Хладнокровный де Куси и свирепый бретонец, должно быть, удачно дополняли друг друга, ибо два этих властных барона, согласно биографу де Клиссона, «представляли собой прекрасную гармонию». В это время де Куси только что потерял своего соратника по швейцарской кампании — Овейна Уэльского. Пока де Куси был в Нормандии, Овейн руководил осадой Мортани в устье Жиронды. Ранним красивым утром, он, как и всегда, в рубашке и плаще, уселся на пень и стал смотреть на замок и окрестности, пока валлийский оруженосец Джеймс Лэм расчесывал ему волосы. Этот человек недавно был взят к нему на службу и, назвавшись соотечественником, приносил хозяину новости о родной стране, говорил, «что весь Уэльс будет рад видеть Овейна своим правителем». Встав позади хозяина, прежде чем все вышли из дома, Джеймс Лэм вонзил в тело Овейна испанский кинжал: «клинок вошел чисто, и Овейн упал замертво».

Убийцу наверняка подослали англичане, возможно, чтобы лишить непокорных валлийцев, с которыми они воевали, их вождя — или, как думали современники, отомстить за смерть в тюрьме капталя де Буша, взятого в плен Овейном. Если даже и так, все равно они нанесли бесчестный удар по безоружному человеку, с чем согласился английский капитан в осажденной Мортани, когда Лэм рассказал ему о своем поступке. «Он покачал головой и сказал: „А, это ты убил его… Этого поступка мы будем стыдиться, тут нечем хвастаться“». Карл V, хотя и сильно рассердился, не слишком горевал о гибели Овейна, разбойника, виновного во многих неблаговидных делах. Его убийство отразило новый вид вражды, рожденной войной. Подкупленные убийства в рыцарской среде стали новинкой XIV века.

 

В разгар нормандской кампании де Куси послали укрепить оборону: на границе с Фландрией появились новые опасности. Граф Фландрии в юности был верен французам, но с тех пор минуло много лет, и экономические интересы сблизили его с Англией. Карл V решил навсегда избавить себя от проблем Бретани и задумал конфисковать герцогство, а вместе с ним и устранить Монфора из-за «предательства по отношению к своему правителю». Будучи уверенным, что большинство бретонских нобилей настроены профранцузски, он задумал объединить герцогство во главе с соперницей Монфора Жанной де Пентьевр, однако раздавить бретонское осиное гнездо ему не удалось, — напротив, он возбудил бретонцев против себя.

В декабре 1378 года во Дворце правосудия в присутствии сидящего на троне Карла пэры королевства судили Монфора заочно, поскольку герцог проигнорировал приглашение на суд.
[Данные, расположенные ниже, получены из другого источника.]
(* ===== verification/PathWalk.v ===== *)
(** Field paths over decoded documents (src/pkg/ir/path_walk.go): parsing
    "spec.xs[*].k", walking it with wildcards ([WalkPath]) and reading a plain
    dotted path ([ReadPath]). *)
From Stdlib Require Import ZArith.
From S2P Require Import Prelude GoStrings Yaml.

#[local] Open Scope string_scope.
#[local] Open Scope list_scope.
#[local] Open Scope nat_scope.

(** ** Data *)

Record PathHit : Type := MkPathHit { ph_Path : string; ph_Value : value }.

Record pathSegment : Type := MkPathSegment {
  ps_key : string;
  ps_index : Z;
  ps_isIndex : bool;
  ps_isWildcard : bool;
}.
(** The three shapes the parser builds. *)
Definition key_seg (k : string) : pathSegment := MkPathSegment k 0 false false.
Definition index_seg (i : Z) : pathSegment := MkPathSegment "" i true false.
Definition wild_seg : pathSegment := MkPathSegment "" 0 true true.

(** ** Parsing *)

(** The body of one bracket: the [switch inside]. *)
Definition bracket_seg (inside : string) : option pathSegment :=
  if String.eqb inside "" || String.eqb inside "*" then Some wild_seg
  else match atoi inside with
       | Some n => if (n <? 0)%Z then None else Some (index_seg n)
       | None => None
       end.

(** [for len(rest) > 0 { ... }]: every iteration drops at least two bytes. *)
Fixpoint parse_brackets (fuel : nat) (rest : string) : option (list pathSegment) :=
  match fuel with
  | 0 => if String.eqb rest "" then Some [] else None
  | S fuel =>
      match rest with
      | "" => Some []
      | String c body =>
          if negb (Ascii.eqb c "[") then None
          else match cut_char "]" body with
               | None => None
               | Some (inside, rest') =>
                   match bracket_seg inside with
                   | None => None
                   | Some seg => option_map (cons seg) (parse_brackets fuel rest')
                   end
               end
      end
  end.

(** One dot-separated chunk: a key, then brackets. *)
Definition parse_part (p : string) : option (list pathSegment) :=
  if String.eqb p "" then None
  else match cut_char "[" p with
       | Some (k, rest) =>
           option_map (app (if String.eqb k "" then [] else [key_seg k]))
             (parse_brackets (String.length p) (String "[" rest))
       | None => Some [key_seg p]
       end.

Fixpoint parse_parts (parts : list string) : option (list pathSegment) :=
  match parts with
  | [] => Some []
  | p :: parts =>
      match parse_part p with
      | Some segs => option_map (app segs) (parse_parts parts)
      | None => None
      end
  end.
Definition parsePath (path : string) : option (list pathSegment) := parse_parts (split_on "." path).

(** ** Walking *)

Definition bracketed (i : Z) : string := "[" +:+ itoa i +:+ "]".
Definition sub_key (concretePath key : string) : string :=
  if String.eqb concretePath "" then key else concretePath +:+ "." +:+ key.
Совет из двенадцати мирских и двенадцати клерикальных пэров Франции не имел четко оговоренного состава, и бароны де Куси иногда принимали участие в его заседаниях. Фруассар называет Ангеррана VII «пэром Франции», и в тот раз он был одним из четверых баронов, сидевших рядом с пэрами королевской крови и восемнадцатью прелатами, включая четверых аббатов в митре. Королевский судебный пристав трижды выкрикнул имя Монфора — у входа в зал, во дворе возле мраморного стола и у дворцовых ворот. Ему ответили, что Монфора нет. Тогда прокурор зачитал обвинение, перечислил все преступления герцога, все нанесенные им обиды и ранения, включая убийство посланного за ним священника. (По обычаю Висконти, Монфор утопил посланника в реке вместе с привязанным к шее приглашением.) Последовало долгое перечисление прав и обязанностей герцогства, и титул Монфора признали незаконным. Король объявил, что отныне Бретань принадлежит французской короне.
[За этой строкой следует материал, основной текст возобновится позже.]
Lemma elem_of_R27 (sprint : value → string) (base head : World) (registry : option (list ImmutableField))
    (keys : BypassKeySet) (d : Diagnostic) :
  d ∈ R27ImmutableChange sprint (Diff base head) registry keys ↔
  ∃ i b h entry bv hv,
    indexAll base !! i = Some b ∧ indexAll head !! i = Some h ∧
    ¬ bypassed (r27_keys keys) BypassAllowImmutableChange (ir_Raw h) ∧
    entry ∈ r27_registry registry ∧
    im_Group entry = groupFromAPIVersion (id_APIVersion i) ∧ im_Kind entry = id_Kind i ∧
    ReadPath (ir_Raw b) (im_FieldPath entry) = Some bv ∧
    ReadPath (ir_Raw h) (im_FieldPath entry) = Some hv ∧
    deep_equal bv hv = false ∧
    d = immutable_diag sprint (r27_keys keys) (modified_change i b h) entry bv hv.
Proof.
  unfold R27ImmutableChange. rewrite elem_of_flat_map. split.
  - intros (c & (b & h & Hb & Hh & _ & Hc)%elem_of_modified & Hd).
    rewrite Hc in Hd. unfold r27_change in Hd. cbn [rc_HeadRaw modified_change] in Hd.
    destruct (hasImmutableChangeBypass _ _) eqn:Hby; [by apply not_elem_of_nil in Hd|].
    apply elem_of_flat_map in Hd as (entry & He & Hd). unfold r27_entry in Hd.
    cbn [rc_BaseRaw rc_HeadRaw rc_Identity modified_change] in Hd.
    destruct (_ || _) eqn:Hgk; [by apply not_elem_of_nil in Hd|]. bool_props.
    destruct (ReadPath (ir_Raw b) _) as [bv|] eqn:Hbv; [|by apply not_elem_of_nil in Hd].
    destruct (ReadPath (ir_Raw h) _) as [hv|] eqn:Hhv; [|by apply not_elem_of_nil in Hd].
    destruct (deep_equal bv hv) eqn:Hne; [by apply not_elem_of_nil in Hd|].
    apply list_elem_of_singleton in Hd. exists (rc_Identity c), b, h, entry, bv, hv.
    repeat split; try done. rewrite <- hasImmutableBypass_spec. congruence.
  - intros (i & b & h & entry & bv & hv & Hb & Hh & Hby & He & Hg & Hk & Hbv & Hhv & Hne & ->).
    exists (modified_change i b h). split.
    + apply elem_of_modified. exists b, h. repeat split; try done. by eapply ReadPath_changed.
    + unfold r27_change. cbn [rc_HeadRaw modified_change].
      destruct (hasImmutableChangeBypass _ _) eqn:E; [by apply hasImmutableBypass_spec in E|].
      apply elem_of_flat_map. exists entry. split; [done|]. unfold r27_entry.
      cbn [rc_BaseRaw rc_HeadRaw rc_Identity modified_change].
      rewrite Hg, Hk, !String.eqb_refl, Hbv, Hhv, Hne. simpl. by left.
Qed.
(** C10: R27 reports exactly the registered immutable fields that both variants
    set and set differently: for an identity indexed on both sides whose head
    document does not opt out, a registry row of its group and kind whose path
    reads deeply unequal values.  (That the document differs as a whole, which
    puts it in Modified, is implied.) *)
Theorem R27_spec (sprint : value → string) (base head : World) (registry : option (list ImmutableField))
    (keys : BypassKeySet) (d : Diagnostic) :
  d ∈ R27ImmutableChange sprint (Diff base head) registry keys ↔
  ∃ i b h entry bv hv,
    indexAll base !! i = Some b ∧ indexAll head !! i = Some h ∧
    ¬ bypassed (r27_keys keys) BypassAllowImmutableChange (ir_Raw h) ∧
    entry ∈ r27_registry registry ∧
    im_Group entry = groupFromAPIVersion (id_APIVersion i) ∧ im_Kind entry = id_Kind i ∧
    ReadPath (ir_Raw b) (im_FieldPath entry) = Some bv ∧
    ReadPath (ir_Raw h) (im_FieldPath entry) = Some hv ∧
    deep_equal bv hv = false ∧
    d = immutable_diag sprint (r27_keys keys) (modified_change i b h) entry bv hv.
Proof. apply elem_of_R27. Qed.

(** Every diagnostic of a plan is an error of the XPC.P. family. *)
Lemma plan_errors (sprint : value → string) (baseResult headResult : VariantResult) :
  Forall (λ d, has_prefix "XPC.P." (dg_Code d) = true ∧ dg_Severity d = SeverityError)
    (pl_Diagnostics (plan_of sprint baseResult headResult)).
Proof.
  apply Forall_app. split; apply Forall_forall; intros d.
  - intros (c & _ & Hd)%elem_of_flat_map. unfold r26_change in Hd.
    repeat case_match; (by apply not_elem_of_nil in Hd) || (apply list_elem_of_singleton in Hd as ->; done).
  - intros (c & _ & Hd)%elem_of_flat_map. unfold r27_change in Hd.
    case_match; [by apply not_elem_of_nil in Hd|]. apply elem_of_flat_map in Hd as (e & _ & Hd).
    unfold r27_entry in Hd.
    repeat case_match; (by apply not_elem_of_nil in Hd) || (apply list_elem_of_singleton in Hd as ->; done).
Qed.
(** no plan diagnostic is lost by the outputs: every diagnostic of a plan
    has an XPC.P. code and error severity, so the JSON envelope's destructive
    list, the SARIF selection and the markdown section carry all of them. *)
Theorem plan_outputs_complete (sprint : value → string) (baseResult headResult : VariantResult) :
  let p := plan_of sprint baseResult headResult in
  filterPlanDiagnostics (pl_Diagnostics p) "XPC.P." = pl_Diagnostics p ∧
  map jc_Message (jp_Destructive (WriteJSON p)) = map dg_Message (pl_Diagnostics p) ∧
  countBySeverity (pl_Diagnostics p) = (length (pl_Diagnostics p), 0, 0).
Proof.
  intros p.
  pose proof (plan_errors sprint baseResult headResult) as H. fold p in H.
  assert (Hf : filterPlanDiagnostics (pl_Diagnostics p) "XPC.P." = pl_Diagnostics p).
  { unfold filterPlanDiagnostics. apply filter_all. by eapply Forall_impl; [exact H|intros ? []]. }
  split; [done|]. split.
  - unfold WriteJSON. cbn [jp_Destructive]. rewrite Hf, map_map. apply map_ext. done.
  - unfold countBySeverity. revert H. generalize (pl_Diagnostics p). clear.
    induction 1 as [|d l [_ Hd] _ IH]; [done|]. rewrite !filter_cons, Hd.
    injection IH as IH1 IH2 IH3. simpl. by rewrite IH1, IH2, IH3.
Qed.

(** a GitHub target prints to a spec that parses back to it, and an
    accepted gitlab:// spec is split at its first separator into a project that
    holds a slash and a decimal merge request number. *)
Theorem ParseCommentSpec_roundtrip (getenv : string → string) :
  (∀ owner repo n, owner ≠ "" → repo ≠ "" → has_char "/" owner = false → has_char "/" repo = false →
     (0 <= n < 2 ^ 63)%Z →
     ParseCommentSpec getenv ("github://" +:+ owner +:+ "/" +:+ repo +:+ "/pull/" +:+ itoa n) =
     inr (MkCommentTarget "github" (owner +:+ "/" +:+ repo) n)) ∧
  (∀ rest t, ParseCommentSpec getenv ("gitlab://" +:+ rest) = inr t →
     ∃ mr, rest = ct_Project t +:+ "/-/merge_requests/" +:+ mr ∧ atoi mr = Some (ct_MRorPR t) ∧
           contains (ct_Project t) "/" = true ∧ ct_VCS t = "gitlab").
Proof.
  split.
  - intros owner repo n Ho Hr Hos Hrs Hn. unfold ParseCommentSpec.
    change (has_prefix "gitlab://" _) with false.
    change (has_prefix "github://" _) with true. cbv iota.
    change (trim_prefix "github://" ("github://" +:+ ?r)) with r. unfold githubPullSpec.
    change (owner +:+ "/" +:+ ?r) with (owner +:+ String "/" r).
    rewrite split_on_app by done. change (repo +:+ "/pull/" +:+ ?r) with (repo +:+ String "/" ("pull" +:+ String "/" r)).
    rewrite split_on_app by done. rewrite split_on_app by done.
    destruct (itoa_digits n) as [Hne Hd]; [lia|].
    rewrite split_on_no_char by (apply itoa_no_char; [lia|done]).
    rewrite (proj2 (String.eqb_neq owner "") Ho), (proj2 (String.eqb_neq repo "") Hr),
      (proj2 (String.eqb_neq _ "") Hne), Hd. simpl. by rewrite atoi_itoa by lia.
  - intros rest t. unfold ParseCommentSpec. rewrite has_prefix_app.
    unfold trim_prefix. rewrite has_prefix_app, str_drop_app.
    destruct (str_cut _ rest) as [[project mr]|] eqn:E; [|done].
    destruct (String.eqb project "" || _) eqn:E'; [done|]. bool_props.
    destruct (atoi mr) as [n|] eqn:Ea; [|done]. intros [= <-].
    exists mr. apply str_cut_Some in E. eauto.
Qed.
Lemma ParseCommentSpec_roundtrip_witness :
  ParseCommentSpec (λ _, "") "github://acme/infra/pull/42" = inr (MkCommentTarget "github" "acme/infra" 42).
Proof. apply (proj1 (ParseCommentSpec_roundtrip (λ _, "")) "acme" "infra" 42%Z); done. Defined.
Ошибка Карла стала очевидной сразу, поскольку в герцогстве вспыхнул бунт, протестовала даже профранцузски настроенная партия. Снова начались бесконечные ссоры, и поскольку Монфор тайно сотрудничал с графом Фландрии, а оба они с Англией, то Карл опасался нового вторжения через северную границу. В этой ситуации и понадобился де Куси, охранявший северные ворота страны.

В феврале 1379 года король послал Жана Ле Мерсье, чиновника, распоряжавшегося королевской собственностью, проинспектировать владения де Куси. Ле Мерсье должен был «посмотреть состояние имений упомянутого сеньора и доложить» королю. В марте, получив отчет Мерсье, Карл поехал сам на неделю в замки и города домена де Куси. Король неважно себя чувствовал и с носилок наблюдал за устроенной в его честь «увлекательной охотой на оленя». Присутствовал ли при этом Ангерран, неизвестно, и отсутствие таких сведений наводит на мысль, что, возможно, он был в это время на севере и собирал войско для обороны либо находился в Нормандии — осаждал Шербур.
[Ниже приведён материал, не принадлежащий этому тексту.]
(* ===== verification/Json.v ===== *)
(** The text encoding/json writes: string escaping with HTML escapes on, and
    objects with their members in declaration order; [json.Marshal] of decoded documents,
    map keys sorted. *)
From Stdlib Require Import NArith ZArith Floats.SpecFloat.
From S2P Require Import Prelude GoStrings Yaml.

#[local] Open Scope string_scope.
#[local] Open Scope list_scope.
#[local] Open Scope nat_scope.

Definition u_escape (hi lo : N) : string :=
  "\u00" +:+ String (hex_digit hi) (String (hex_digit lo) "").
(** One byte below 128. *)
Definition json_ascii (n : N) : string :=
  if (n =? 34)%N then bytes [92; 34]%N
  else if (n =? 92)%N then bytes [92; 92]%N
  else match find_first (λ p : N * string, N.eqb (fst p) n)
               [(8, "\b"); (9, "\t"); (10, "\n"); (12, "\f"); (13, "\r")]%N with
       | Some (_, e) => e
       | None =>
           if (n <? 32)%N || (n =? 60)%N || (n =? 62)%N || (n =? 38)%N
           then u_escape (n / 16) (n mod 16) else bytes [n]
       end.
(** [skip] bytes of the current rune are left; they are copied unless an
    escape already stands for them. *)
Fixpoint json_body (skip : nat) (copy : bool) (l : list N) : string :=
  match l with
  | [] => ""
  | n :: rest =>
      match skip with
      | S skip => (if copy then bytes [n] else "") +:+ json_body skip copy rest
      | 0 =>
          if (n <? 128)%N then json_ascii n +:+ json_body 0 true rest
          else match rune_len l with
               | None => "\ufffd" +:+ json_body 0 true rest
               | Some k =>
                   match l with
                   | 226%N :: 128%N :: 168%N :: _ => "\u2028" +:+ json_body (k - 1) false rest
                   | 226%N :: 128%N :: 169%N :: _ => "\u2029" +:+ json_body (k - 1) false rest
                   | _ => bytes [n] +:+ json_body (k - 1) true rest
                   end
               end
      end
  end.
Definition json_string (s : string) : string :=
  String (byte 34) (json_body 0 true (map N_of_ascii (String.list_ascii_of_string s)) +:+
                    String (byte 34) "").

(** Members: the name and the encoded value. *)
Definition json_member (kv : string * string) : string := json_string (fst kv) +:+ ":" +:+ snd kv.
Definition json_object (members : list (string * string)) : string :=
  "{" +:+ join "," (map json_member members) +:+ "}".
(** A string member, and one tagged [omitempty]. *)
Definition str_member (name s : string) : list (string * string) := [(name, json_string s)].
Definition opt_member (name s : string) : list (string * string) :=
  if String.eqb s "" then [] else str_member name s.

Example json_string_ex :
  json_string (bytes [60; 34; 10; 1; 195; 169; 255; 226; 128; 168; 46]%N) =
  String (byte 34) ("\u003c\" +:+ String (byte 34) ("\n\u0001" +:+ bytes [195; 169]%N +:+
                    "\ufffd\u2028." +:+ String (byte 34) "")).
Proof. vm_compute. reflexivity. Qed.

(** ** [json.Marshal] of a decoded document

    The shortest decimal of a finite float and the encoding of the dynamic types
    the program never matches are the standard library's: parameters.  A NaN or
    an infinity, and a value [other] refuses, make the whole call fail. *)
Section marshal.
Context (fmt_float : spec_float → string) (other : string → option string).

Definition json_float (f : spec_float) : option string :=
  match f with S754_nan | S754_infinity _ => None | _ => Some (fmt_float f) end.
Definition key_before {A} (a b : string * A) : bool := str_lt (fst a) (fst b).
Definition encode_object (members : list (string * string)) : string :=
  json_object (sort_slice key_before members).
Fixpoint json_value (v : value) : option string :=
  match v with
  | VNull => Some "null"
  | VBool b => Some (if b then "true" else "false")
  | VInt z | VUint z => Some (itoa z)
  | VFloat f => json_float f
  | VStr s => Some (json_string s)
  | VList l =>
      (λ es, "[" +:+ join "," es +:+ "]") <$>
      (fix go l := match l with
                   | [] => Some []
                   | v :: l => match json_value v, go l with
                               | Some e, Some es => Some (e :: es)
                               | _, _ => None
                               end
                   end) l
  | VMap m =>
      encode_object <$>
      (fix go m := match m with
                   | [] => Some []
                   | (k, v) :: m => match json_value v, go m with
                                    | Some e, Some es => Some ((k, e) :: es)
                                    | _, _ => None
                                    end
                   end) m
  | VOther s => other s
  end.
(** A nil map is [null]. *)
Definition json_raw (m : raw) : option string :=
  match m with Some m => json_value (VMap m) | None => Some "null" end.

Definition encode_member (kv : string * value) : option (string * string) :=
  (λ e, (fst kv, e)) <$> json_value (snd kv).

Lemma json_value_list l : json_value (VList l) = (λ es, "[" +:+ join "," es +:+ "]") <$> mapM json_value l.
Proof.
  simpl. apply (f_equal (fmap _)). induction l as [|v l IH]; simpl; [done|]. rewrite IH.
  by destruct (json_value v), (mapM json_value l).
Qed.
Lemma json_value_map m : json_value (VMap m) = encode_object <$> mapM encode_member m.
Proof.
  simpl. apply (f_equal (fmap _)). induction m as [|[k v] m IH]; simpl; [done|]. rewrite IH.
  unfold encode_member; simpl. by destruct (json_value v), (mapM _ m).
Qed.

(** Equal up to the iteration order of the maps at every depth. *)
Inductive same_value : value → value → Prop :=
  | same_refl v : same_value v v
  | same_list l k : Forall2 same_value l k → same_value (VList l) (VList k)
  | same_map m n m' : Forall2 (λ a b, a.1 = b.1 ∧ same_value a.2 b.2) m m' → m' ≡ₚ n →
      same_value (VMap m) (VMap n).

Lemma mapM_perm {A B} (f : A → option B) l k : l ≡ₚ k →
  match mapM f l, mapM f k with
  | Some a, Some b => a ≡ₚ b
  | None, None => True
  | _, _ => False
  end.
Proof.
  induction 1 as [|x l k _ IH|x y l|l k j _ IH1 _ IH2]; simpl.
  - done.
  - destruct (f x), (mapM f l), (mapM f k); simpl in *; try done. by f_equiv.
  - destruct (f x), (f y), (mapM f l); simpl; try done. apply Permutation_swap.
  - destruct (mapM f l), (mapM f k), (mapM f j); try done. by etrans.
Qed.

#[export] Instance key_before_order {A} : KeyOrder (@key_before A) (λ kv, [fst kv]).
Proof. solve_less_order. Qed.

Lemma encode_object_perm a b : NoDup a.*1 → a ≡ₚ b → encode_object a = encode_object b.
Proof.
  intros Hn Hp. unfold encode_object. f_equal. apply sort_slice_perm_eq; [apply _| |done].
  intros x y Hx Hy H1 H2. pose proof (key_order_tie key_before _ x y H1 H2) as [= Hk].
  destruct x as [k1 e1], y as [k2 e2]; simpl in *; subst k2. f_equal.
  apply (NoDup_lookup_key a k1); done.
Qed.

(** The text does not depend on the order maps are iterated in. *)
Lemma json_value_same v w : wf_value v → same_value v w → json_value v = json_value w.
Proof.
  revert w. induction v as [| | | | | |l IH|m IH|] using value_ind'; intros w Hw Hs;
    inversion Hs as [|? k Hk|? n m' Hm Hp]; subst; try done.
  - rewrite !json_value_list. f_equal. apply wf_VList in Hw. clear Hs.
    induction Hk as [|x y l k Hxy Hk IHk]; simpl; [done|].
    apply Forall_cons in IH as [IH1 IH2]. apply Forall_cons in Hw as [Hw1 Hw2].
    rewrite (IH1 y) by done. by rewrite IHk.
  - rewrite !json_value_map. apply wf_VMap in Hw as [Hnd Hw].
    assert (Hm' : mapM encode_member m = mapM encode_member m').
    { clear Hnd Hp Hs. induction Hm as [|x y m m' [Hk Hxy] Hm IHm]; simpl; [done|].
      apply Forall_cons in IH as [IH1 IH2]. apply Forall_cons in Hw as [Hw1 Hw2].
      rewrite IHm by done. unfold encode_member. by rewrite Hk, (IH1 y.2). }
    rewrite Hm'. pose proof (mapM_perm encode_member m' n Hp) as Hpp.
    destruct (mapM encode_member m') as [a|] eqn:Ea, (mapM encode_member n) as [b|]; try done.
    simpl. f_equal. apply encode_object_perm; [|done].
    apply mapM_Some in Ea. assert (Hkeys : a.*1 = m.*1).
    { clear -Ea Hm. revert a Ea. induction Hm as [|x y m m' [Hk _] _ IH]; intros a Ea;
      inversion Ea as [|? z ? a' Hz Ha]; subst; [done|]. simpl.
      unfold encode_member in Hz. destruct (json_value y.2); [|done]. injection Hz as <-.
      simpl. by rewrite Hk, IH. }
    by rewrite Hkeys.
Qed.
End marshal.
Короля, однако, сопровождал придворный поэт Эсташ Дешан, немедленно сочинивший балладу, которая воспевала чудесные владения де Куси. Мастер вербальной акробатики, но при этом реалист и в душе сатирик, Дешан называл себя «королем уродов», говорил, что у него кожа хряка и лицо мартышки. Он был низкого происхождения, начинал с простого курьера, потом сделался распорядителем, судейским чиновником и королевским кастеляном, а при следующем короле отвечал за леса, воду, а потом и за финансы. Он готов был сочинять стихи по любому поводу и написал 1675 баллад, 661 сонет, 80 виреле, 14 баллад и разнообразные пьесы. В тот раз он описал в стихах «крепости храбрых мужчин» — главные замки де Куси: Сен-Гобен, Сен-Ламбер и Ла Фер, а также парк Фолембре, прекрасное имение Сен-Обен, соколиную охоту на цапель и знаменитый донжон:

 

В сердце французского королевства,

Среди высоких лесов и живописных озер

Возвышается устремленная в небо крепость,

Неприступная, гордая и державная.

Если вы хотите ею полюбоваться,

Поезжайте в домен Куси —

Другого такого места нигде не найти.

Там вы воскликнете: «Куси — это чудо!»

 

Высказывали предположение, что Карл собирается купить замок. Король хотел, чтобы самая сильная крепость на севере была у короны. Покупка больших феодов не была беспрецедентной; сам де Куси приобрел Суассон через подставных лиц. И все же мог ли он получить настоящую цену за огромное поместье? Остается неясным, почему он мог согласиться на продажу и удовлетворить желание короля. Возможно, все дело в том, что сына у него не было, а имелась единственная наследница, к тому же англичанка.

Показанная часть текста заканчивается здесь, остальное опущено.